Abstract Feelings and Abstract Senses
This artwork highlights the contrast between the physical limits of the human brain and the vast scope of what it can represent. Within approximately 1350 grams of tissue, humans generate abstract feelings and senses that allow them to model time, space, meaning, and consequence beyond immediate sensory input.

Motivation
This artwork illustrates how the same expenditure of effort can lead to radically different outcomes depending on intent and direction. Brute force sustains motion, but motivation aligned with a desired consequence allows effort to compound over time rather than repeat endlessly

The Social Knowledge Base
In modern society, the gavel symbolises the ritual and protocol through which laws are enacted and order maintained. It embodies the idea that the pen — words, law, and knowledge — wields greater and more lasting power than the sword.

Potential
Banner image for Exploring Relativity. The artwork depicts a man adjusting a small torch bulb along two parallel wires, recreating a classic slide-wire potential experiment. The glowing idea-bulb above him symbolizes the shift from physical observation to abstract understanding. The image illustrates how both electrical potential and Einstein’s relativity depend on reference frames, mirroring the book’s theme that human abstractions and perspectives shape what we perceive.

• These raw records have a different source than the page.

Lemma candidate_ge n : 0 <= n -> n * D <= candidate n < (n + 2) * D.
Proof using Hseed Hold Hnew.
  intros Hn. rewrite candidate_eq. pose proof split_k as [Hk HD]. pose proof (Z.mod_pos_bound (m_seed p) D).
  destruct (lor_hi n ltac:(lia)) as [[-> _]|(_ & _ & ->)]; nia.
Qed.

(** A child of the group: what the disabled brute force would insert. *)
Definition child_seed (s : Z) : Prop := old <= s < new /\ bin old s = m_seed p.

Lemma child_candidate s : child_seed s -> exists n, 1 <= n /\ s = candidate n.
Proof using Hseed Hold Hnew.
  intros [Hs Hb]. pose proof split_k as [Hk HD]. exists (s / D). split; [apply Z.div_le_lower_bound; lia|].
  rewrite candidate_eq. unfold bin in Hb. fold k in Hb. pose proof (mod_half s k ltac:(lia)) as Hh. fold D in Hh, Hb.
  pose proof (Z.mod_pos_bound s D ltac:(lia)). pose proof (Z.div_mod s D ltac:(lia)).
  assert (2 ^ k = D * 2) as EK by (rewrite (pow2_half k) by lia; fold D; lia).
  assert (m_seed p mod D = s mod D /\ (hi = 1 -> (s / D) mod 2 = 1)) as [E1 E2].
  { destruct (Z.ltb_spec (s mod 2 ^ k) old) as [_|_].
    - destruct Hh as [E|E]; rewrite Hb in E.
      + split; [rewrite E; apply Z.mod_mod; lia|]. unfold hi. rewrite E, Z.div_small by lia. lia.
      + split; [rewrite E, <- Zplus_mod_idemp_l, Z.mod_same, Z.add_0_l by lia; apply Z.mod_mod; lia|].
        intros _. assert (s mod (D * 2) = D + s mod D) as E' by (rewrite <- EK; congruence).
        rewrite Z.rem_mul_r in E' by lia. nia.
    - split; [rewrite <- Hb; apply Z.mod_mod; lia|]. unfold hi. rewrite <- Hb, Z.div_small by lia. lia. }
  rewrite E1. destruct (lor_hi (s / D)) as [[-> _]|(Eh & Hev & _)]; [apply Z.div_pos; lia|lia|]. rewrite E2 in Hev; [done|done].
Qed.

Definition in_split (n : Z) (q : pg_t) : Prop :=
  m_pool q = m_pool p /\ child_seed (m_seed q) /\ exists m, n <= m /\ m_seed q = candidate m.

Lemma in_split_step n q : in_split n q <-> in_split (n + 1) q \/ (q = mk_pg (candidate n) (m_pool p) /\ child_seed (candidate n)).
Proof.
  unfold in_split. split.
  - intros (Hp & Hc & m & Hm & E). destruct (Z.eq_dec m n) as [->|]; [right|left; split; [done|]; split; [done|]; exists m; split; [lia|done]].
    rewrite <- E. split; [|done]. destruct q as [qp qs]; cbn in *. by rewrite Hp.
  - intros [(Hp & Hc & m & Hm & E)|[-> Hc]]; [split; [done|]; split; [done|]; exists m; split; [lia|done]|].
    split; [done|]. split; [done|]. by exists n.
Qed.

Lemma split_loop_spec fuel n split children :
  1 <= n <= new -> (n - 1) * D < new -> new < Z.of_nat fuel + n ->
  exists N : gset pg_t, (forall q, q ∈ N <-> in_split n q) /\
    split_loop fuel p old new k (2 ^ k - 1) n split children
      = Ret (split || bool_decide (N <> ∅), (fun c => N ∪ c) <$> children).
Proof using Hseed Hold Hnew.
  revert n split children. induction fuel as [|fuel IH]; intros n split children Hn HD Hf; [lia|].
  pose proof split_k as [Hk HD']. pose proof (candidate_ge n ltac:(lia)) as Hc. cbn [split_loop].
  assert (u32 (Z.shiftl n (k - 1)) = Z.shiftl n (k - 1)) as ->.
  { apply uw_small. rewrite Z.shiftl_mul_pow2 by lia. fold D. unfold num_ok in Hnew. split; nia. }
  fold (candidate n). rewrite (stable_mod_bin (candidate n) old k old_ok (covers_cbits old old_ok)), (u32_bin old _ old_ok).
  assert (u32 (n + 1) = n + 1) as -> by (apply uw_small; unfold num_ok in Hnew; split; lia).
  assert (forall sp ch, candidate n < new -> ~ child_seed (candidate n) ->
    exists N : gset pg_t, (forall q, q ∈ N <-> in_split n q) /\
      split_loop fuel p old new k (2 ^ k - 1) (n + 1) sp ch = Ret (sp || bool_decide (N <> ∅), (fun c => N ∪ c) <$> ch)) as Hskip.
  { intros sp ch Hlt Hno. destruct (IH (n + 1) sp ch) as (N & HN & E); [nia..|]. exists N. split; [|done].
    intros q. rewrite HN, (in_split_step n). naive_solver. }
  destruct (Z.ltb_spec (candidate n) old) as [Hlt|Hge]; cbn [orb]; [apply Hskip; unfold child_seed; lia|].
  destruct (Z.eqb_spec (candidate n) (m_seed p)) as [E|Hne]; [lia|].
  destruct (Z.leb_spec new (candidate n)) as [Hle|Hlt].
  { exists ∅. split; [|rewrite orb_false_r; destruct children; cbn; [by rewrite (left_id_L ∅ (∪))|done]].
    intros q. rewrite elem_of_empty. split; [done|]. intros (_ & [[_ Hlt] _] & m & Hm & E).
    pose proof (candidate_mono m n ltac:(lia)). lia. }
  destruct (Z.eqb_spec (bin old (candidate n)) (m_seed p)) as [Eb|Hnb]; [|apply Hskip; [done|unfold child_seed; lia]].
  destruct (IH (n + 1) true ((fun c => {[mk_pg (candidate n) (m_pool p)]} ∪ c) <$> children)) as (N & HN & ->); [nia..|].
  exists ({[mk_pg (candidate n) (m_pool p)]} ∪ N). split.
  - intros q. rewrite elem_of_union, elem_of_singleton, HN, (in_split_step n). unfold child_seed. naive_solver.
  - f_equal. f_equal; [cbn; rewrite bool_decide_true by set_solver; by rewrite orb_true_r|].
    destruct children; cbn; [|done]. f_equal. set_solver.
Qed.

(** [is_split] finds the children the brute force would. *)
Lemma is_split_children children :
  exists N : gset pg_t, (forall q, q ∈ N <-> m_pool q = m_pool p /\ child_seed (m_seed q)) /\
    is_split p old new children = Ret (bool_decide (N <> ∅), (fun c => N ∪ c) <$> children).
Proof using Hseed Hold Hnew.
  pose proof split_k as [Hk HD]. unfold is_split. destruct (Z.leb_spec old (m_seed p)); [lia|]. destruct (Z.leb_spec new old); [lia|].
  fold k. rewrite int_mask_spec by lia. cbn [rbind]. assert (2 ^ k <= 2 ^ 30) by (apply Z.pow_le_mono_r; lia).
  rewrite (uw_small 32 (2 ^ k - 1)) by (split; lia).
  destruct (split_loop_spec (Z.to_nat new) 1 false children) as (N & HN & ->); [lia..|]. exists N. split; [|done].
  intros q. rewrite HN. unfold in_split. split; [naive_solver|]. intros [Hp Hc]. split; [done|]. split; [done|].
  by destruct (child_candidate _ Hc) as (n & ? & ?); eauto.
Qed.
End split.

(** ** Merging *)

Lemma get_parent_spec t : 0 < m_seed t < 2 ^ 31 -> get_parent t = Ret (set_ps t (m_seed t mod 2 ^ (cbits (m_seed t) - 1))).
Proof.
  intros Ht. destruct (cbits_bounds (m_seed t)) as (H0 & H1 & H2); [lia|]. pose proof (cbits_le (m_seed t) 31 ltac:(lia) ltac:(lia)).
  unfold get_parent. rewrite (proj2 (Z.eqb_neq _ 0)) by lia. cbn [negb rassert rbind]. by rewrite low_mask, land_mask by lia.
Qed.

Lemma parent_bin b s : 0 < b <= s -> bin b (s mod 2 ^ (cbits s - 1)) = bin b s.
Proof.
  intros Hb. destruct (cbits_bounds s) as (H0 & H1 & H2), (cbits_bounds b) as (H3 & H4 & H5); [lia..|].
  pose proof (cbits_mono b s ltac:(lia)). destruct (Z.eq_dec (cbits b) (cbits s)) as [E|Hne].
  - pose proof (Z.mod_pos_bound s (2 ^ (cbits s - 1))). rewrite E in *. rewrite bin_small by lia.
    unfold bin. rewrite E, (Z.mod_small s (2 ^ cbits s)) by lia. destruct (Z.ltb_spec s b); [lia|done].
  - unfold bin. by rewrite !mod_mod_pow2 by lia.
Qed.

Lemma merge_loop_spec fuel t b :
  0 < b -> 0 <= m_seed t < 2 ^ 31 -> cbits (m_seed t) < Z.of_nat fuel ->
  merge_loop fuel t b = Ret (set_ps t (bin b (m_seed t))).
Proof.
  revert t. induction fuel as [|fuel IH]; intros t Hb Ht Hf; [pose proof (cbits_nonneg (m_seed t)); lia|].
  cbn [merge_loop]. destruct (Z.leb_spec b (m_seed t)) as [Hle|Hlt].
  - rewrite get_parent_spec by lia. cbn [rbind]. destruct (cbits_bounds (m_seed t)) as (H0 & H1 & H2); [lia|].
    pose proof (Z.mod_pos_bound (m_seed t) (2 ^ (cbits (m_seed t) - 1))). set (s := m_seed t mod _) in *.
    rewrite IH; cbn [set_ps m_seed m_pool]; [|done|lia|pose proof (cbits_le s (cbits (m_seed t) - 1)); lia].
    unfold s. rewrite parent_bin by lia. by destruct t.
  - rewrite bin_small by lia. by destruct t.
Qed.

(** ** Divisors and random positions *)

Lemma pow_or_between b :
  num_ok b -> let k' := cbits (b - 1) in
  (b = 2 ^ k' /\ cbits b = k' + 1) \/ (b <> 2 ^ k' /\ 0 < k' /\ cbits b = k').
Proof.
  intros Hb k'. pose proof (covers_pred b Hb) as (Hk & Hle & Hge). fold k' in Hk, Hle, Hge. destruct Hb as [Hb Hb'].
  destruct (cbits_bounds b Hb) as (H0 & H1 & H2). destruct (Z.eq_dec b (2 ^ k')) as [E|Hne].
  - left. split; [done|]. rewrite E, cbits_pos, Z.log2_pow2 by lia. done.
  - right. split; [done|]. assert (b <> 1) by (intros ->; by apply Hne). assert (0 < k') by (unfold k'; apply cbits_bounds; lia).
    split; [done|]. specialize (Hge ltac:(done)). rewrite cbits_pos by done. rewrite (Z.log2_unique b (k' - 1)); [lia|lia|].
    replace (Z.succ (k' - 1)) with k' by lia. lia.
Qed.

Lemma divisor_spec pl pg :
  wf_pool pl -> 0 <= ps pg < p_pg_num pl -> get_pg_num_divisor pl pg = 2 ^ split_bits pg (p_pg_num pl).
Proof.
  intros [Hb _ Em _] Hs. unfold get_pg_num_divisor, split_bits, ps in *. set (b := p_pg_num pl) in *.
  destruct (covers_pred b Hb) as [Hk _]. rewrite Em. pose proof (pow_or_between b Hb) as Hor. cbn zeta in Hor. set (k' := cbits (b - 1)) in *.
  assert (2 ^ k' <= 2 ^ 30) by (apply Z.pow_le_mono_r; lia). replace (2 ^ k' - 1 + 1) with (2 ^ k') by lia.
  rewrite (uw_small 32 (2 ^ k')) by (split; lia). destruct Hor as [[E Ec]|(Hne & Hk0 & Ec)].
  - rewrite (proj2 (Z.eqb_eq _ _) E), Ec. replace (k' + 1 - 1) with k' by lia.
    destruct (Z.eqb_spec b 1) as [->|]; [done|]. rewrite E at 2. rewrite Z.mod_same by lia.
    pose proof (Z.mod_pos_bound (m_seed pg) (2 ^ k')). destruct (Z.ltb_spec (m_seed pg mod 2 ^ k') 0); lia.
  - rewrite (proj2 (Z.eqb_neq _ _) Hne), Ec, half_mask, !land_mask by lia.
    destruct (Z.eqb_spec b 1) as [E1|]; [exfalso; apply Hne; unfold k'; by rewrite E1|].
    case_bool; [done|]. rewrite Z.shiftr_div_pow2, (pow2_half k'), Z.mul_comm by lia. by apply Z.div_mul.
Qed.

The Subliminal Way We Go Through Life
This artwork presents a rural couple — the farmer holding a pitchfork and his wife standing beside him — in front of their wooden farmhouse at sunset. Behind them stands a medieval knight in armour, holding a bag of money. The image reflects the core message of The Subliminal Way We Go Through Life: that ordinary lives are shaped by unseen forces of hierarchy, wealth, and power. The knight symbolises the structures operating behind society’s surface, while the couple represents everyday citizens navigating the world shaped by those systems.

Taking Responsibility
This artwork shows a businessman getting up after a stumble and brushing himself down while another man stops to offer help. It illustrates the core message of taking responsibility: getting up after setbacks, accepting reality, and taking the next step — with help when needed.

Fishing for complements
This artwork shows a fisherman baiting his hook with a “Love It” emoji. It illustrates the core message behind Fishing for Compliments: we often look to others for confirmation and justification, instead of grounding ourselves in purpose and meaning..

Peter and Fermi
This artwork shows an old man prying the last coins from a world-shaped piggy bank. It reflects a recurring pattern in intelligent systems: success drives optimisation, optimisation drives extraction, and extraction continues until the system itself is compromised. In this sense, wealth is not the failure—unchecked optimisation is. A subtle echo of the Fermi Filter, where civilisations may not collapse from malice, but from efficiency carried too far.